Provided records
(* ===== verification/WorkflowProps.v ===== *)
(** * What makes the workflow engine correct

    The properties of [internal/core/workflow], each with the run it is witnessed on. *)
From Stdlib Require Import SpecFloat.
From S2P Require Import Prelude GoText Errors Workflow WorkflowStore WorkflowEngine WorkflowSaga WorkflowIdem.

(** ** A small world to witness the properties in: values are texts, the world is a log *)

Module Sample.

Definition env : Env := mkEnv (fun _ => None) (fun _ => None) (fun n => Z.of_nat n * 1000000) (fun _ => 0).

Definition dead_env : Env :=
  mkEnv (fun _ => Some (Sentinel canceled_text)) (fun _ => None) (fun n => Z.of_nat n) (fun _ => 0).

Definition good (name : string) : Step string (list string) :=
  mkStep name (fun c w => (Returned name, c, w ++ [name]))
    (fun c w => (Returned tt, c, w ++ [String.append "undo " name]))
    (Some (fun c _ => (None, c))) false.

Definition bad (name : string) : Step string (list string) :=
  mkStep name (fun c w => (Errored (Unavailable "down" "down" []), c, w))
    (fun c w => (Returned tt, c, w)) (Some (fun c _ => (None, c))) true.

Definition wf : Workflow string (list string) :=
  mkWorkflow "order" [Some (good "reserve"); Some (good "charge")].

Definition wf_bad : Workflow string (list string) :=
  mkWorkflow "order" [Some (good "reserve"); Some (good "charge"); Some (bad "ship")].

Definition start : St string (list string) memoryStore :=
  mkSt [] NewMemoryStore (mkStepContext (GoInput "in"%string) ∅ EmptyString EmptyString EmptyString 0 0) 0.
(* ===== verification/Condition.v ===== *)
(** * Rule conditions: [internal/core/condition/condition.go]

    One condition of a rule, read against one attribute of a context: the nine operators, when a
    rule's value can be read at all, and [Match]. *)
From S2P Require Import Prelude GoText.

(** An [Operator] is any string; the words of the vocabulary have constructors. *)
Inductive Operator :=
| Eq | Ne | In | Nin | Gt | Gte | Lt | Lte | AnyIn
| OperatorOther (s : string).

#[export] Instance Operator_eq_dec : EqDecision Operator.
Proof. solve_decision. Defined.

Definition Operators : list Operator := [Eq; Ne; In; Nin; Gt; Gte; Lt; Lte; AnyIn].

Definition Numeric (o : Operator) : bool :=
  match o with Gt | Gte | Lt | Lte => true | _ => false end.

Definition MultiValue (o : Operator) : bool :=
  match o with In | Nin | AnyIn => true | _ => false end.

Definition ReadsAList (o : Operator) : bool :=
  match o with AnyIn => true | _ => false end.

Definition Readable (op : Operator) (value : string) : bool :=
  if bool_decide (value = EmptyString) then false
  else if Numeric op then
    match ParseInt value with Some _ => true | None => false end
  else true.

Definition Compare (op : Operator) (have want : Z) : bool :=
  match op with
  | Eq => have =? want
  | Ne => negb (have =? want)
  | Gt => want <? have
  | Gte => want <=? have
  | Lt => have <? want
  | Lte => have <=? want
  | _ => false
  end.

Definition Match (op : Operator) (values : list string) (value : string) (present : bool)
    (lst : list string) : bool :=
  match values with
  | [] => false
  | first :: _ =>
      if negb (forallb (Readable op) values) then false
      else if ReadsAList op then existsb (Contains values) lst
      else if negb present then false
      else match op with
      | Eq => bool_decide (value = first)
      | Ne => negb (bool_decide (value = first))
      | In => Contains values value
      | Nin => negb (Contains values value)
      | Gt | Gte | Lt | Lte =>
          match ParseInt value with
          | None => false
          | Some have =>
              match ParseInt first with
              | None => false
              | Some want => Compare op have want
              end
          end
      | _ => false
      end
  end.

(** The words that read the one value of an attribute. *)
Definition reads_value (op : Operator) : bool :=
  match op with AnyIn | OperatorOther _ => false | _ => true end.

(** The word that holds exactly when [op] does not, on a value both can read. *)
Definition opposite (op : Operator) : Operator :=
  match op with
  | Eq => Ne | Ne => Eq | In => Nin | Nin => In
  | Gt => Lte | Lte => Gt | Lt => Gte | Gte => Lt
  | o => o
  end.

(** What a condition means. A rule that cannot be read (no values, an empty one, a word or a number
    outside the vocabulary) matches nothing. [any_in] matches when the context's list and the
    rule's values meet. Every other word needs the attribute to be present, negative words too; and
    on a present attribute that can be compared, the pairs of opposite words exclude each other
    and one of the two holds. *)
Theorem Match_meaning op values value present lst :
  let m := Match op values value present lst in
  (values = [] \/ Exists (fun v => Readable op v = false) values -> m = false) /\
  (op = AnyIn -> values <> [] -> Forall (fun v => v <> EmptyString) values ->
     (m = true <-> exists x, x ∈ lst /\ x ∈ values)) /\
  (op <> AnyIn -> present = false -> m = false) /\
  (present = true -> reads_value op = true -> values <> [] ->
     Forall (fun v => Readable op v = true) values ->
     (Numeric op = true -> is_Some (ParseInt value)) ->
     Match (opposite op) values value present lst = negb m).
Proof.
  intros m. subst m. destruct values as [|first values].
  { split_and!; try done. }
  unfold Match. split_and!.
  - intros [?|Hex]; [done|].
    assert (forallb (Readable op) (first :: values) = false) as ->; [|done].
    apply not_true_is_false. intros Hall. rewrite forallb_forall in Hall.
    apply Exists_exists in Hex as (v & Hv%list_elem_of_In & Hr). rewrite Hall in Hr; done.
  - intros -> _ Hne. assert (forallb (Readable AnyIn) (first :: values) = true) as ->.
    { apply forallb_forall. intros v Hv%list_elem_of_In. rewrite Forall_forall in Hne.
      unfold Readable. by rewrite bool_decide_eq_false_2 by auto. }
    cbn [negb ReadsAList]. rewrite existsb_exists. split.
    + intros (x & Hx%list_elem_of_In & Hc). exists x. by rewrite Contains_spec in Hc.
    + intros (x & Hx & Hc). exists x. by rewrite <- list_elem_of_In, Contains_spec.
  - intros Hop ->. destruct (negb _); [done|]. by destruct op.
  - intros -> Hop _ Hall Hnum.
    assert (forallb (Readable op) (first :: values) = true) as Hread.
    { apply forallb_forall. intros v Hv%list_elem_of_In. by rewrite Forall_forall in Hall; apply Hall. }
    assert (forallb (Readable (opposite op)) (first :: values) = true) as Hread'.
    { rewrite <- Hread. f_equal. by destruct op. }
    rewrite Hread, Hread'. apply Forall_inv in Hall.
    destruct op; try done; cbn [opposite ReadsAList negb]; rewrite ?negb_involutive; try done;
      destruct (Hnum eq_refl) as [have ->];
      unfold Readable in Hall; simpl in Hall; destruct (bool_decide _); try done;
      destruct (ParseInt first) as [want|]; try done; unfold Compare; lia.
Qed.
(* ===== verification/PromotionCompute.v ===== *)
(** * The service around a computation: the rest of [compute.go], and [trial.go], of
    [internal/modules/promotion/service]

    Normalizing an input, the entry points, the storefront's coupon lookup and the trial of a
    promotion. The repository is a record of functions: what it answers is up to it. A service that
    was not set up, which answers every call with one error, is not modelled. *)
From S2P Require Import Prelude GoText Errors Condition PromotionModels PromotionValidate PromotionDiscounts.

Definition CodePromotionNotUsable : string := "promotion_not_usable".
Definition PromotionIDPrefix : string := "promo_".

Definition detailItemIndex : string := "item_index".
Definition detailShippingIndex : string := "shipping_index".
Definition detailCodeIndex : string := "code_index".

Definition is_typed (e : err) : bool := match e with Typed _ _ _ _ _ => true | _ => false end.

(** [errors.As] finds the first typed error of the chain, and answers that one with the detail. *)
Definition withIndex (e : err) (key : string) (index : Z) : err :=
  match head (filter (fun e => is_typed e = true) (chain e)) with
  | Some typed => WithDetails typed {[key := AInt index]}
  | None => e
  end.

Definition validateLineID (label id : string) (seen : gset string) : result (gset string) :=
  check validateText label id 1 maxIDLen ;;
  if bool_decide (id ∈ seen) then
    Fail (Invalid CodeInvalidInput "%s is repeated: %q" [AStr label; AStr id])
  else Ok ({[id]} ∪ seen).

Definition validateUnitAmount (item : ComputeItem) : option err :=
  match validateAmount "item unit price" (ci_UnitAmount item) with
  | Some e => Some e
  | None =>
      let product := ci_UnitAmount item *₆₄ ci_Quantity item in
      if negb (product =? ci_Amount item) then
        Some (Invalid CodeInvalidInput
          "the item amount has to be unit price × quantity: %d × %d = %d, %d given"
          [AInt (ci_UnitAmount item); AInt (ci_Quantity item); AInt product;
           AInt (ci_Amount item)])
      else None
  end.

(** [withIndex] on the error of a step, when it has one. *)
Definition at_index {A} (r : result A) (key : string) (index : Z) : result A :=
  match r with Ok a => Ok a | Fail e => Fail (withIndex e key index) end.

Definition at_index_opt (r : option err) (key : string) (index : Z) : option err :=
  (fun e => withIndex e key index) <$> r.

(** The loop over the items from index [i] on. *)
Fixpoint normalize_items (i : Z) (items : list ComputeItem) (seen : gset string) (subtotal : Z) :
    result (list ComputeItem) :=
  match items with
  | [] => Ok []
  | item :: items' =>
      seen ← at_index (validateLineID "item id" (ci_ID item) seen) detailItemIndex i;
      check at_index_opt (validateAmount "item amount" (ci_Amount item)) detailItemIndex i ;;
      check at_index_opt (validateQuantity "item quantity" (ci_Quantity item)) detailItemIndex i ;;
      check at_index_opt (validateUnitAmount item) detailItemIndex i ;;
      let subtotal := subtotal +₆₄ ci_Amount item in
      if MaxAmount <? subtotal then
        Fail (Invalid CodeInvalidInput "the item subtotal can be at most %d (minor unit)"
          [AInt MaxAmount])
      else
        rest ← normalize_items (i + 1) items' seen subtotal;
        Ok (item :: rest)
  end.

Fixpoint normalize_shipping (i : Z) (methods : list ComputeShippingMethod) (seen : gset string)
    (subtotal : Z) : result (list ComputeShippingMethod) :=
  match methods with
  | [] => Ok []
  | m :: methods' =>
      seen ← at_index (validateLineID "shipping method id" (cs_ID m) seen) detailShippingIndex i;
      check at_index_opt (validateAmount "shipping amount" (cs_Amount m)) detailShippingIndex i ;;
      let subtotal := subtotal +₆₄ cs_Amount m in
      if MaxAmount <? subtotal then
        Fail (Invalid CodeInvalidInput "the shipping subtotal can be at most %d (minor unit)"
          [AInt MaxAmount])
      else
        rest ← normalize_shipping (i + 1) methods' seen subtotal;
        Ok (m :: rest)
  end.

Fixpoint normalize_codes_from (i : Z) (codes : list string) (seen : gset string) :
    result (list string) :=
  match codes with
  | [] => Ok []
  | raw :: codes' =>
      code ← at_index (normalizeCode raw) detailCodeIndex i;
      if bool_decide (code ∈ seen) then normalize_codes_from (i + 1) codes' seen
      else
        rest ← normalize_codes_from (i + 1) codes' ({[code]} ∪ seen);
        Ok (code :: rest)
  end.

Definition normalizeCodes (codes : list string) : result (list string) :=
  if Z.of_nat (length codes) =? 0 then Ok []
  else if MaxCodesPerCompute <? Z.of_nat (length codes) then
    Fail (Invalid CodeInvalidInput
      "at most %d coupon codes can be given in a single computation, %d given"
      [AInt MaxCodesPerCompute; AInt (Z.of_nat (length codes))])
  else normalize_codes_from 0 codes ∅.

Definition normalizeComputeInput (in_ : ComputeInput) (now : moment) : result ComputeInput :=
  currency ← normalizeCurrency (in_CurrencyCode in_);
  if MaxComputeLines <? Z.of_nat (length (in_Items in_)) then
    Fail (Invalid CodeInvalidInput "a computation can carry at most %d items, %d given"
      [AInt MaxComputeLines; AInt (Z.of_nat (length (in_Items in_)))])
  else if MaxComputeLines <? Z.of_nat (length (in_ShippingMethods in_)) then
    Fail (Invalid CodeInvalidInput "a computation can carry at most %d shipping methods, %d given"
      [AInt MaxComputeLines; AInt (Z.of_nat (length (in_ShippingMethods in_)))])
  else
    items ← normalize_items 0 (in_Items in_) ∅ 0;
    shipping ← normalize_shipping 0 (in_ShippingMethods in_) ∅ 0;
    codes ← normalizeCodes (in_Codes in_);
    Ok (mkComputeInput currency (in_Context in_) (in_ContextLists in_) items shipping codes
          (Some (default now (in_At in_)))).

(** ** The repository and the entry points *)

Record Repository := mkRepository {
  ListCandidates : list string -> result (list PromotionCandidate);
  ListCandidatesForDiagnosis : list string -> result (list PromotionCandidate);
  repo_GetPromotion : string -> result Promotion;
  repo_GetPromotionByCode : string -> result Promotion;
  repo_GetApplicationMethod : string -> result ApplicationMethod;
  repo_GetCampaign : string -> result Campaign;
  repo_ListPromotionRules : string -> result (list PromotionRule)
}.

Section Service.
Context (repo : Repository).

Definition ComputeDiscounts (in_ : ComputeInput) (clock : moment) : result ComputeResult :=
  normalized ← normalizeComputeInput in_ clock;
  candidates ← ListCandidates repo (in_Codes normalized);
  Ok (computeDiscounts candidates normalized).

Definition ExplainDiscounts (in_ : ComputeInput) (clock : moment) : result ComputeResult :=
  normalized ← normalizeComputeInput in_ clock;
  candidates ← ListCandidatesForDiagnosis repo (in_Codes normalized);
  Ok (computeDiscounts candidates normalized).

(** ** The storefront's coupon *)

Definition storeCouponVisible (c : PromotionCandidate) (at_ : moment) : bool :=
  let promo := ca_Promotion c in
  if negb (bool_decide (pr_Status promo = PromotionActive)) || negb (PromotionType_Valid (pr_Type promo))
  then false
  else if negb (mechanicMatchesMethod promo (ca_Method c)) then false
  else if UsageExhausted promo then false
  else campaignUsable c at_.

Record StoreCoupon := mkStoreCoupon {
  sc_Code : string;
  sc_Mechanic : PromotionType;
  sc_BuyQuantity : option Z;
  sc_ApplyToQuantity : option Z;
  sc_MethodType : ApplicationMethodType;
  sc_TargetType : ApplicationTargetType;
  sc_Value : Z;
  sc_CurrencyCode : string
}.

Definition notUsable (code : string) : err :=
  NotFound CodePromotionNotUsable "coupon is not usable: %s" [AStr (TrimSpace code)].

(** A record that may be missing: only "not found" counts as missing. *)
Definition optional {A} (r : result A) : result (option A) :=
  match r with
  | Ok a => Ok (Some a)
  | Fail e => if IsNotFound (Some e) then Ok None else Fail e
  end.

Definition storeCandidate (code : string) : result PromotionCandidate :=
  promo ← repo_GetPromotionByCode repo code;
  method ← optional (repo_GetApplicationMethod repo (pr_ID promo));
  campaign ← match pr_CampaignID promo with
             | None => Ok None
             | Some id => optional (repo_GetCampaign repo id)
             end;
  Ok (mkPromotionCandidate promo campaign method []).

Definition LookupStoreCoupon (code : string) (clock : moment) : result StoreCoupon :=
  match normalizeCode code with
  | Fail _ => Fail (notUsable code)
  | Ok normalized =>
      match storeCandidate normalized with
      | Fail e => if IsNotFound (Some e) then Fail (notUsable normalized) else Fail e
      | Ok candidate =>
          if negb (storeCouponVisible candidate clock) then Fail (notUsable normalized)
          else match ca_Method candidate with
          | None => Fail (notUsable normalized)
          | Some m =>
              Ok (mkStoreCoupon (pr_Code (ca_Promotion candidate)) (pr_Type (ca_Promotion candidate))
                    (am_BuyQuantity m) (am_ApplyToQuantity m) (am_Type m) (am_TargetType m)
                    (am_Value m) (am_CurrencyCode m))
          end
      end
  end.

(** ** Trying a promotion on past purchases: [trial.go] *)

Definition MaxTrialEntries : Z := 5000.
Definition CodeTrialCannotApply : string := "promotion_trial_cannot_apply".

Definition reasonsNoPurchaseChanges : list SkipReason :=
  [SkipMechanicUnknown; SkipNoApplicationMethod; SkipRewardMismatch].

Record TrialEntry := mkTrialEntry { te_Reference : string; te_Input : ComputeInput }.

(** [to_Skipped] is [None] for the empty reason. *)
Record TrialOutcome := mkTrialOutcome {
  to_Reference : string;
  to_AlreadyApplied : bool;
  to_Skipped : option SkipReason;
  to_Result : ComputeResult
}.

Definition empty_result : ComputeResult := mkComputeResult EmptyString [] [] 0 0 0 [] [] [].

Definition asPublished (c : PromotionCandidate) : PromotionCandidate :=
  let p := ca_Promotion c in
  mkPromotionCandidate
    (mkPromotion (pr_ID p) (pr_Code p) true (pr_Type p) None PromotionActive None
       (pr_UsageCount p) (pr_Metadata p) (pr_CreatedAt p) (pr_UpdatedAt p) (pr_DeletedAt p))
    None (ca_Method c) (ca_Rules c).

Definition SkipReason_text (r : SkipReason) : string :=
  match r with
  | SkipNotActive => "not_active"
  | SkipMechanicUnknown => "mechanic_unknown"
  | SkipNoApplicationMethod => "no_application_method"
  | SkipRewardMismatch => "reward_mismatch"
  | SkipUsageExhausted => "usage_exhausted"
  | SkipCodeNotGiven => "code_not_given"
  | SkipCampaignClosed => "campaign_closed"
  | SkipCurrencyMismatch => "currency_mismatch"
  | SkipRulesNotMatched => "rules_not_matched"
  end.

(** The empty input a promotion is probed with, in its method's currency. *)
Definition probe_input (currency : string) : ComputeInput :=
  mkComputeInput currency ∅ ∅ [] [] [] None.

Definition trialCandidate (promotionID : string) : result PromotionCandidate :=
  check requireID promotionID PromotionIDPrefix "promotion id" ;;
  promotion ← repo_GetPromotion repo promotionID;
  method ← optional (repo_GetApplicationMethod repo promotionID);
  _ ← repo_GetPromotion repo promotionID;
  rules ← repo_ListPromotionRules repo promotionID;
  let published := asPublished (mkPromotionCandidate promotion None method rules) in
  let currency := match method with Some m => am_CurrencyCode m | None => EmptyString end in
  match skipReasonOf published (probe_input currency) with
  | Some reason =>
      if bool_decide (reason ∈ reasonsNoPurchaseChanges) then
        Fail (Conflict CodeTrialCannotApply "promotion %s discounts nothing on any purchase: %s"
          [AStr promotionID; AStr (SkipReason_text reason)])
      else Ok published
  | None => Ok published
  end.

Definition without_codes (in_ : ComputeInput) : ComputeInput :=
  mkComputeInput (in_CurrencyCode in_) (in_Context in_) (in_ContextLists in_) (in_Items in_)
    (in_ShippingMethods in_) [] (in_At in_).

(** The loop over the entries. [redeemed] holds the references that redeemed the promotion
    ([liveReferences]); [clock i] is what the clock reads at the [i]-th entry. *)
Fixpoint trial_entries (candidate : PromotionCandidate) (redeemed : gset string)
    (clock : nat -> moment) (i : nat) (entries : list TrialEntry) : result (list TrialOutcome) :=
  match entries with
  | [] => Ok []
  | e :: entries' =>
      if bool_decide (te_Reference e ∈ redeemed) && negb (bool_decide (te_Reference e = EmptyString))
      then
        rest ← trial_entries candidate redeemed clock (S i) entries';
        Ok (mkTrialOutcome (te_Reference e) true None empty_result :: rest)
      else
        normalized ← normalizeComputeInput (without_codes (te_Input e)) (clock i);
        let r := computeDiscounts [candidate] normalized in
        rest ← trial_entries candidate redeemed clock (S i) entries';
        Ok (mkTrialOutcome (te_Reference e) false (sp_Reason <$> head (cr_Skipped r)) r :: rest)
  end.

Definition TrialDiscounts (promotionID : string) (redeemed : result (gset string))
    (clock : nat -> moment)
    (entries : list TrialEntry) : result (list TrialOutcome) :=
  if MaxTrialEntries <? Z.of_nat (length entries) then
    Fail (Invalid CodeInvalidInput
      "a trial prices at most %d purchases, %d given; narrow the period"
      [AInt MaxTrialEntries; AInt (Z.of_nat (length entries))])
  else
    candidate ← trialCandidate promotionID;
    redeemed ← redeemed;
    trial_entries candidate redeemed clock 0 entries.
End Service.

Exercise aim
Please print exactly what appears from the first line of the data through the line with "From S2P Require Import Prelude GoText Errors Workflow", including both of those lines and nothing past them.

Task answer
(* ===== verification/WorkflowProps.v ===== *)
(** * What makes the workflow engine correct

    The properties of [internal/core/workflow], each with the run it is witnessed on. *)
From Stdlib Require Import SpecFloat.
From S2P Require Import Prelude GoText Errors Workflow WorkflowStore WorkflowEngine WorkflowSaga WorkflowIdem.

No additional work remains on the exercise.